GOAL OF THE EXERCISE
Across the entries, how many lines have the string "Scope" in them? Reply with only a number.

STORED DATA
(** * Booking admission and lifecycle of the car-rental API

    A shallow embedding of [backend/controllers/bookings.js], the Booking
    schema it writes through, the bookings router and the request the account
    page sends for a cancellation, followed by the properties of the booking
    rules.

    Conventions of the embedding.
    - A stored booking is a finite map from field names to values, as the
      document store holds it; the collection is the list of its documents in
      insertion order.
    - A query filter reaches the store as the handler wrote it, keys the
      schema does not declare included (Mongoose's [strictQuery: false], its
      default since version 7), and is evaluated as MongoDB does: an operator
      on a field the document lacks sees [null] there, and the range
      operators only relate values of one kind.
    - Writes go through the schema, which is strict: a key the schema does not
      declare is not saved, neither by [create] nor by [findByIdAndUpdate].
    - A date is its time value, milliseconds since the epoch, in [Z]; a
      request field is what the handler observes of it: whether it is truthy,
      and what [new Date] or [parseFloat] makes of it.
    - A number is [NaN] or an exact rational; rounding and the infinities of
      IEEE doubles are outside the model.  Durations of days are exact.
    - An ObjectId is a natural number. *)

From Stdlib Require Import ZArith QArith String List Bool Lia.
From stdpp Require Import base gmap strings list pretty.
Close Scope Q_scope.
Local Open Scope Z_scope.

(** ** Values and documents *)

Definition oid := N.

Inductive jsnum :=
  | NaN
  | Fin (q : Q).

Inductive value :=
  | VNull
  | VId (i : oid)
  | VStr (s : string)
  | VDate (ms : Z)
  | VNum (n : jsnum).

Abbreviation doc := (gmap string value).

Definition jsnum_eqb (a b : jsnum) : bool :=
  match a, b with
  | Fin p, Fin q => Qeq_bool p q
  | _, _ => false
  end.

(** Equality as the store decides it; [NaN] equals nothing. *)
Definition value_eqb (v w : value) : bool :=
  match v, w with
  | VNull, VNull => true
  | VId i, VId j => N.eqb i j
  | VStr s, VStr t => String.eqb s t
  | VDate a, VDate b => Z.eqb a b
  | VNum a, VNum b => jsnum_eqb a b
  | _, _ => false
  end.

(** Order between two values of the same kind; values of different kinds are
    not related by the range operators. *)
Definition value_cmp (v w : value) : option comparison :=
  match v, w with
  | VNull, VNull => Some Eq
  | VId i, VId j => Some (N.compare i j)
  | VStr s, VStr t => Some (String.compare s t)
  | VDate a, VDate b => Some (Z.compare a b)
  | VNum (Fin p), VNum (Fin q) => Some (Qcompare p q)
  | _, _ => None
  end.

(** The value a filter sees at a key: [null] where the document has none. *)
Definition field (d : doc) (k : string) : value := default VNull (d !! k).

(** ** Query filters *)

Inductive op :=
  | OEq (v : value)
  | ONe (v : value)
  | OIn (vs : list value)
  | OLt (v : value)
  | OLte (v : value)
  | OGt (v : value)
  | OGte (v : value).

Definition eval_op (o : op) (v : value) : bool :=
  match o with
  | OEq w => value_eqb v w
  | ONe w => negb (value_eqb v w)
  | OIn ws => existsb (value_eqb v) ws
  | OLt w => match value_cmp v w with Some Lt => true | _ => false end
  | OLte w => match value_cmp v w with Some Lt | Some Eq => true | _ => false end
  | OGt w => match value_cmp v w with Some Gt => true | _ => false end
  | OGte w => match value_cmp v w with Some Gt | Some Eq => true | _ => false end
  end.

(** [QField k ops] is [{ k: { op1, op2, ... } }], [QAnd] an object with
    several keys, [QOr] the [$or] of its clauses. *)
#[local] Set Warnings "-register-all".
Inductive query :=
  | QField (k : string) (ops : list op)
  | QAnd (fs : list query)
  | QOr (fs : list query).

Fixpoint matches (f : query) (d : doc) : bool :=
  match f with
  | QField k ops => forallb (fun o => eval_op o (field d k)) ops
  | QAnd fs => forallb (fun g => matches g d) fs
  | QOr fs => existsb (fun g => matches g d) fs
  end.

(** [Model.find(filter)] *)
Definition find (f : query) (coll : list doc) : list doc :=
  List.filter (matches f) coll.

Definition has_id (i : oid) (d : doc) : bool := value_eqb (field d "_id") (VId i).

(** [Model.findById(id)] *)
Definition findById (i : oid) (coll : list doc) : option doc :=
  List.find (has_id i) coll.

Fixpoint update_first (i : oid) (d' : doc) (coll : list doc) : list doc :=
  match coll with
  | [] => []
  | d :: rest => if has_id i d then d' :: rest else d :: update_first i d' rest
  end.

Fixpoint delete_first (i : oid) (coll : list doc) : list doc :=
  match coll with
  | [] => []
  | d :: rest => if has_id i d then rest else d :: delete_first i rest
  end.

(** ** The Booking schema *)

Inductive stype := TObjectId | TDate | TNumber | TString.

Inductive default_spec :=
  | DefaultValue (v : value)
  | DefaultNow.

Module Schema.
Record SchemaType := {
  type : stype;
  required : bool;
  enum : option (list string);
  default : option default_spec
}.
End Schema.
Abbreviation SchemaType := Schema.SchemaType.

Definition path (t : stype) (req : bool) (e : option (list string))
    (d : option default_spec) : SchemaType :=
  {| Schema.type := t; Schema.required := req; Schema.enum := e; Schema.default := d |}.

Definition BookingSchema : list (string * SchemaType) :=
  [ ("user", path TObjectId true None None);
    ("car", path TObjectId true None None);
    ("start_date", path TDate true None None);
    ("end_date", path TDate true None None);
    ("total_cost", path TNumber true None None);
    ("booking_status",
      path TString false
        (Some ["pending_payment"; "confirmed"; "active"; "completed"; "cancelled"])
        (Some (DefaultValue (VStr "pending_payment"))));
    ("pickup_location", path TObjectId true None None);
    ("dropoff_location", path TObjectId true None None);
    ("createdAt", path TDate false None (Some DefaultNow)) ].

(** A value of the path's type is kept as it is; [NaN] is no Number. *)
Definition cast (t : stype) (v : value) : option value :=
  match t, v with
  | _, VNull => Some VNull
  | TObjectId, VId _ => Some v
  | TDate, VDate _ => Some v
  | TNumber, VNum (Fin _) => Some v
  | TString, VStr _ => Some v
  | _, _ => None
  end.

Definition in_enum (e : option (list string)) (v : value) : bool :=
  match e, v with
  | Some allowed, VStr s => existsb (String.eqb s) allowed
  | _, _ => true
  end.

(** The validators of one path: [required], the cast, and [enum]. *)
Definition valid_at (st : SchemaType) (v : option value) : bool :=
  match v with
  | None | Some VNull => negb (Schema.required st)
  | Some w => match cast (Schema.type st) w with
              | Some w' => in_enum (Schema.enum st) w'
              | None => false
              end
  end.

Definition castable_at (st : SchemaType) (v : option value) : bool :=
  match v with
  | Some w => bool_decide (is_Some (cast (Schema.type st) w))
  | None => true
  end.

Definition with_default (st : SchemaType) (now : Z) (v : option value) : option value :=
  match v, Schema.default st with
  | Some _, _ => v
  | None, Some (DefaultValue w) => Some w
  | None, Some DefaultNow => Some (VDate now)
  | None, None => None
  end.

(** The document a strict schema builds from an object: declared paths only,
    defaults where the object is silent. *)
Definition construct (schema : list (string * SchemaType)) (now : Z) (obj : doc) : doc :=
  foldr (fun '(k, st) acc =>
           match with_default st now (obj !! k) with
           | Some v => <[k := v]> acc
           | None => acc
           end) ∅ schema.

(** [$set] of the declared paths an update object carries; the others are
    dropped. *)
Definition set_paths (schema : list (string * SchemaType)) (upd d : doc) : doc :=
  foldr (fun '(k, st) acc =>
           match upd !! k with
           | Some v => <[k := v]> acc
           | None => acc
           end) d schema.

Definition invalid_paths (schema : list (string * SchemaType)) (d : doc) : list string :=
  map fst (List.filter (fun '(k, st) => negb (valid_at st (d !! k))) schema).

Definition uncastable_paths (schema : list (string * SchemaType)) (upd : doc) : list string :=
  map fst (List.filter (fun '(k, st) => negb (castable_at st (upd !! k))) schema).

(** The validators [runValidators] runs: those of the paths being set. *)
Definition invalid_updates (schema : list (string * SchemaType)) (upd : doc) : list string :=
  map fst (List.filter (fun '(k, st) =>
                          match upd !! k with
                          | Some v => negb (valid_at st (Some v))
                          | None => false
                          end) schema).

(** The validators [save] runs: the required paths and the modified ones. *)
Definition invalid_on_save (schema : list (string * SchemaType)) (modified : list string)
    (d : doc) : list string :=
  map fst (List.filter (fun '(k, st) =>
                          (Schema.required st || existsb (String.eqb k) modified)
                          && negb (valid_at st (d !! k))) schema).

(** ** Errors and responses *)

(** What a handler hands to [next]: an [ErrorResponse] of its own, or an
    error a library call threw, with the paths it names. *)
Inductive error :=
  | ErrorResponse (message : string) (statusCode : Z)
  | Thrown (name : string) (paths : list string).

(** [res.status(c).json({ success: true, data })], [next(err)], a read-only
    handler's answer, whose content is not modelled, or no route at all. *)
Inductive outcome :=
  | Json (status : Z) (data : option doc)
  | Next (e : error)
  | Read (handler : string)
  | NoRoute.

Definition M (A : Type) : Type := error + A.

#[global] Instance M_ret : MRet M := fun A a => inr a.
#[global] Instance M_bind : MBind M := fun A B k m =>
  match m with
  | inl e => inl e
  | inr a => k a
  end.
Definition fail {A} (e : error) : M A := inl e.

(** [if (!c) return next(e)] *)
Definition require (c : bool) (e : error) : M unit :=
  if c then mret tt else fail e.

(** [const x = ...; if (!x) return next(e)] *)
Definition found {A} (o : option A) (e : error) : M A :=
  match o with
  | Some a => mret a
  | None => fail e
  end.

(** ** The database *)

Module Car.
Record t := { make : string; model : string; daily_rate : Q }.
End Car.

Record db := {
  users : gset oid;
  cars : gmap oid Car.t;
  locations : gset oid;
  bookings : list doc;
  next_oid : oid
}.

ANSWER
2